Carolina G. Casado, Javier Ortiz, Mavis Agbandje-McKenna

Our cryo-electron microscopy and image reconstruction work on MSV-N geminate particles resulted in the first structure determined for a geminivirus. The structure verified previous claims that the geminate particle is made up of 110 copies of the coat protein (CP). The CPs are arranged in 22 pentameric subunits (capsomers) with quasi-icosahedral symmetry. Each "head" contained 11 capsomers and each capsomer has 5 CPs. An atomic model of the MSV-N CP built into the 25 Å resolution cryo-EM image reconstruction of the MSV virion showed that the CP contains an eight-stranded b-barrel motif, a feature common to the CP structure of most icosahedral viruses. This motif is also present in all T=1 icosahedral ssDNA viruses for which atomic structures are known. The b-barrel motif forming the core MSV capsid structure, with loop regions between the strands formed the surface features, as has been observed for the other ssDNA viruses. Work is ongoing to further characterize the MSV CP using biochemical methods and X-ray crystallography. In addition the MSV-N CP model is aiding the structure-based analysis of the CPs of members of the four genera of the Geminiviridae.
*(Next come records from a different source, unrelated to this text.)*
(* ===== verification/QueueService.v ===== *)
(** * The services of the finalization queue: their world

    What queue-merge.mjs, queue-checks.mjs, queue-admission.mjs and
    queue-rebase.mjs of src/src/finalization share: the tables, the environment,
    the calls made, and the steps every service is made of. An awaited adapter is
    a function that answers and may change the tables and the environment in the
    meantime, as other actors do; the trace keeps what was read and called. The
    clock, the load-scaled waits and the lane's lock are read from the
    environment, each reading where the code reads it. *)

From Stdlib Require Import ZArith Lia Ascii SpecFloat.
From stdpp Require Import base list strings gmap.
From S2P Require Import Prelude JsNum JsValue JsDate LedgerEvents LedgerFold LedgerStore.
From S2P Require Import QueueLane QueueStore QueueOwner QueueAdmission QueueHandoff HandoffStore.

Record PageRow := { cause_key : string; page_entry : string; page_payload : val; page_receipt : option val }.
Record MergeRow := {
  merge_entry : string; merge_lane : string * string; merge_pr : val; merge_candidate : val; merge_sha : val;
  merge_operation : string; merge_digest : string; merge_receipt : val
}.
Record DeliveryRow := {
  delivery_key : string; delivery_entry : string; delivery_kind : string; delivery_payload : val;
  attempts : Z; last_error : option string; delivery_receipt : option val
}.

(** The routing tables: the columns of a route beside its executor, the invocations
    of the legacy writers, and the entries handed back to them. *)
Record RouteDetail := { config_generation : string; runtime : option val; transition : option val; route_updated : string }.
Record WriterRow := {
  writer_id : string; writer_lane : string * string; writer_route : Z; writer_kind : string;
  writer_intent : val; writer_result : option val
}.
Record ReturnRow := { return_entry : string; return_key : string; return_payload : val; return_receipt : option val }.
Record Routing := { route_details : gmap (string * string) RouteDetail; writers : list WriterRow; returns : list ReturnRow }.
Definition no_routing : Routing := {| route_details := ∅; writers := []; returns := [] |}.

(** The tables of the shared store a service reads or writes. *)
Record Tables := {
  receipts : ReceiptDb;
  ledger : LedgerStore.Table;
  pages : list PageRow;
  merges : list MergeRow;
  outbox : list DeliveryRow;
  routing : Routing
}.
Definition queue_of (t : Tables) : Db := queue (receipts t).
Definition with_queue (t : Tables) (d : Db) : Tables := {|
  receipts := {| queue := d; handoff_rows := handoff_rows (receipts t); clean_rows := clean_rows (receipts t) |};
  ledger := ledger t; pages := pages t; merges := merges t; outbox := outbox t; routing := routing t |}.
Definition with_ledger (t : Tables) (l : LedgerStore.Table) : Tables := {|
  receipts := receipts t; ledger := l; pages := pages t; merges := merges t; outbox := outbox t; routing := routing t |}.
Definition with_pages (t : Tables) (l : list PageRow) : Tables := {|
  receipts := receipts t; ledger := ledger t; pages := l; merges := merges t; outbox := outbox t; routing := routing t |}.
Definition with_merges (t : Tables) (l : list MergeRow) : Tables := {|
  receipts := receipts t; ledger := ledger t; pages := pages t; merges := l; outbox := outbox t; routing := routing t |}.
Definition with_outbox (t : Tables) (l : list DeliveryRow) : Tables := {|
  receipts := receipts t; ledger := ledger t; pages := pages t; merges := merges t; outbox := l; routing := routing t |}.
Definition with_routing (t : Tables) (r : Routing) : Tables := {|
  receipts := receipts t; ledger := ledger t; pages := pages t; merges := merges t; outbox := outbox t; routing := r |}.

(** What a service reads or calls outside the store. *)
Inductive Event :=
| EPolicy (engaged : bool)
| ERead (reader : string) (request : obj) (answer : result val)
| EGit (verb : string) (request : obj) (answer : result val)
| EMerge (request : obj) (answer : result val)
| EPush (request : obj) (answer : result val)
| EWriter (executor : string) (request : obj) (answer : result val).

(** The environment of a service: its clock, the nominal of a wait scaled by the
    load, and whether the issuance lock of a lane is free. *)
Class QueueEnv (E : Type) := {
  clock : E -> string * E;
  load_scaled : E -> Z -> Z * E;
  lock_is_free : E -> Lane -> bool * E
}.

Section Service.
Context {hostDate : HostDate} {sqliteText : SqliteText} {sha256 : Sha256}.
Context {E : Type} {queueEnv : QueueEnv E}.

Record World := { tables : Tables; env : E; trace : list Event }.

(** An awaited call: its reply, and what it leaves of the tables and the environment. *)
Definition External : Type := Tables -> E -> result val * Tables * E.
(** A reader answers a request within a budget of milliseconds. *)
Definition Reader : Type := obj -> Z -> External.

(** ** Computations *)

Definition SM (A : Type) : Type := World -> result A * World.
Definition sret {A} (a : A) : SM A := fun w => (Ok a, w).
Definition sthrow {A} (e : jserror) : SM A := fun w => (Throw e, w).
Definition slift {A} (r : result A) : SM A := fun w => (r, w).
Definition sbind {A B} (m : SM A) (f : A -> SM B) : SM B :=
  fun w => match m w with (Ok a, w') => f a w' | (Throw e, w') => (Throw e, w') end.
(** [try { m } catch]: what was thrown is a value. *)
Definition attempt {A} (m : SM A) : SM (result A) := fun w => let '(r, w') := m w in (Ok r, w').
(** [try { m } finally { f }]. *)
Definition sfinally {A B} (m : SM A) (f : SM B) : SM A :=
  fun w => let '(r, w1) := m w in
           match f w1 with (Ok _, w2) => (r, w2) | (Throw e, w2) => (Throw e, w2) end.

Definition look {A} (f : Tables -> A) : SM A := fun w => (Ok (f (tables w)), w).
Definition log_event (ev : Event) : SM unit :=
  fun w => (Ok tt, {| tables := tables w; env := env w; trace := trace w ++ [ev] |}).
Definition from_env {A} (f : E -> A * E) : SM A :=
  fun w => let '(a, e) := f (env w) in (Ok a, {| tables := tables w; env := e; trace := trace w |}).

(** [store.tx(fn)]: the tables roll back when it throws. *)
Definition stx {A} (m : SM A) : SM A :=
  fun w => match m w with
           | (Ok a, w') => (Ok a, w')
           | (Throw e, w') => (Throw e, {| tables := tables w; env := env w'; trace := trace w' |})
           end.
(** A statement, or a transaction of the queue store, on the tables. *)
Definition change {A} (f : Tables -> result (A * Tables)) : SM A :=
  fun w => match f (tables w) with
           | Ok (a, t) => (Ok a, {| tables := t; env := env w; trace := trace w |})
           | Throw e => (Throw e, w)
           end.
Definition on_queue {A} (f : Db -> result (A * Db)) : SM A :=
  change (fun t => let* x := f (queue_of t) in Ok (fst x, with_queue t (snd x))).

Definition call (ev : result val -> Event) (x : External) : SM val :=
  fun w => let '(r, t, e) := x (tables w) (env w) in (r, {| tables := t; env := e; trace := trace w ++ [ev r] |}).
End Service.
Arguments World E : clear implicits.
Arguments External E : clear implicits.
Arguments Reader E : clear implicits.
Arguments SM {E} A.

Declare Scope service_scope.
Notation "'let!' x ':=' m 'in' k" := (sbind m (fun x => k))
  (at level 10, x name, m at level 100, k at level 200) : service_scope.
#[global] Open Scope service_scope.

Section Steps.
Context {hostDate : HostDate} {sqliteText : SqliteText} {sha256 : Sha256}.
Context {E : Type} {queueEnv : QueueEnv E}.

Definition now : SM (E := E) string := from_env clock.
Definition scaled (nominal : Z) : SM (E := E) Z := from_env (fun e => load_scaled e nominal).

(** [new Date(Date.parse(t) + ms).toISOString()]. *)
Definition later (t : string) (ms : Z) : result string :=
  match date_parse t with
  | Some z => date_to_iso (num_of_Z (z + ms))
  | None => Throw (RangeError "Invalid time value")
  end.
Definition deadline_opt (v : val) : option string := if is_nullish v then None else Some (to_str v).
(** [Date.parse(now) >= Date.parse(deadline)]. *)
Definition past (t : string) (deadline : val) : bool :=
  match date_parse (to_str deadline), date_parse t with Some due, Some z => (due <=? z)%Z | _, _ => false end.

(** [queueWaitMs(nominal, { ceilingMs, load })], and with a deadline. *)
Definition wait_load (nominal ceiling : Z) : SM (E := E) Z :=
  let! s := scaled nominal in slift (queueWaitMs s ceiling None "").
Definition wait_until (nominal ceiling : Z) (deadline : val) : SM (E := E) Z :=
  let! t := now in
  let! s := scaled nominal in
  slift (queueWaitMs s ceiling (deadline_opt deadline) t).
Definition wait (deadline : val) : SM (E := E) Z := wait_until 5000 30000 deadline.

(** [readQueueEvidence(adapter, request, timeoutMs)]: the adapter's answer, its
    throw, or the throw of the timer, is the call's reply. *)
Definition readQueueEvidence (reader : string) (adapter : option (Reader E)) (request : obj) (timeoutMs : Z) : SM val :=
  if negb (0 <? timeoutMs)%Z then sthrow (PlainError "queue evidence deadline expired")
  else
    match adapter with
    | None => sthrow (PlainError "queue evidence adapter unavailable")
    | Some read => call (ERead reader request) (read request timeoutMs)
    end.

(** [read(adapter, request, timeoutMs)]: null for whatever is not an answer in time. *)
Definition read_or_null (name : string) (adapter : option (Reader E)) (request : obj) (timeoutMs : Z) : SM (E := E) val :=
  if (timeoutMs =? 0)%Z then sret VNull
  else let! got := attempt (readQueueEvidence name adapter request timeoutMs) in
       sret (match got with Ok v => v | Throw _ => VNull end).

Definition lane_of (entry : obj) : val := get entry "lane".
Definition patience_deadline (entry : obj) : result val := member (get entry "patience") "deadline".

Definition readEntry_ (entryId : val) : SM (E := E) (option obj) :=
  let! r := look (fun t => readEntry (queue_of t) entryId) in slift r.
Definition assertFence_ (f : Fence) (now : val) : SM (E := E) unit :=
  let! r := look (fun t => assertFence (queue_of t) f now) in let! _ := slift r in sret tt.
Definition operations_ (lane : val) : SM (E := E) (list OpRow) :=
  let! l := slift (resolveLaneKey lane) in look (fun t => operations (queue_of t) l).

(** The entry a service is asked about, of the lane of the fence. *)
Definition own_entry (f : Fence) (entryId : val) (foreign : string) : SM (E := E) obj :=
  let! found := readEntry_ entryId in
  match found with
  | None => sthrow (PlainError foreign)
  | Some entry =>
      let! l := slift (resolveLaneKey (lane_val (f_lane f))) in
      if negb (deep_eq (get entry "lane") (lane_val l)) then sthrow (PlainError foreign) else sret entry
  end.

(** The words a service refuses a moved entry with. *)
Record Words := { superseded : string; undrained : string; release_deferred : string }.

(** [isDeepStrictEqual(store.readEntry(entry.entryId), entry)]. *)
Definition unmoved (entry : obj) : SM (E := E) bool :=
  let! found := readEntry_ (get entry "entryId") in
  sret (match found with Some e => deep_eq (VObj e) (VObj entry) | None => false end).

Definition current (words : Words) (entry : obj) (f : Fence) : SM (E := E) unit :=
  let! t := now in
  let! at_ := slift (queueTime (VStr t)) in
  let! _ := assertFence_ f (VStr at_) in
  let! same := unmoved entry in
  if negb same then sthrow (PlainError (superseded words))
  else
    let! ops := operations_ (lane_of entry) in
    if negb (Nat.eqb (length ops) 0) then sthrow (PlainError (undrained words)) else sret tt.

(** [progress] of a service: the entry is unmoved, the wait for the writer is
    bounded by the entry's patience, and the store takes the step. *)
Definition progress_of (words : Words) (entry : obj) (f : Fence) (phase : string) (reason : val) (patch : obj)
    (readmit : bool) : SM (E := E) obj :=
  let! _ := current words entry f in
  let! deadline := slift (patience_deadline entry) in
  let! _ := wait deadline in
  let! t := now in
  let! at_ := slift (queueTime (VStr t)) in
  on_queue (fun d => progress d f
    {| p_entryId := get entry "entryId"; p_phase := phase; p_patch := map_set patch "reason" reason; p_at := VStr at_;
       p_readmit := readmit; p_observation := VUndef; p_expected := Some entry |}).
Biohysical methodologies, such as X-ray crystallography and cryo-electron microscopy (Cryo-EM) combined with X-ray crystallography, enable the atomic visualization of interaction interfaces between protein subunits and between proteins and nucleic acids in macromolecular aseemblages, including viruses. These studies have demostrated the requirement for a high degree of fidelity in the interactions between components, within a precise geometric constraint, in the steps that precede and result in the assembly of mature infectious virus particles. They also suggest the possibility for viral control based on assembly disruption. However, the extent to which the available information applies to the unique twined icosahedral virus capsid arrangment of the geminiviruses is unkown. This project aims to fill this dearth in our knowledge base. The model virus to be exploited is the well characterized Nigerian strain of the plant geminivirus maize streak virus (MSV-N). The nature of the MSV coat protein, the geometric components in the MSV viral capsid assembly pathway and the essential protein-protein and protein-DNA interactions that are required for building the unique geminate capsid are examined by biochemical and structural (X-ray crystallography and cryo-EM) methods. These studies should validate the computational models to be developed for probing the driving force behind the MSV geminate capsid assembly.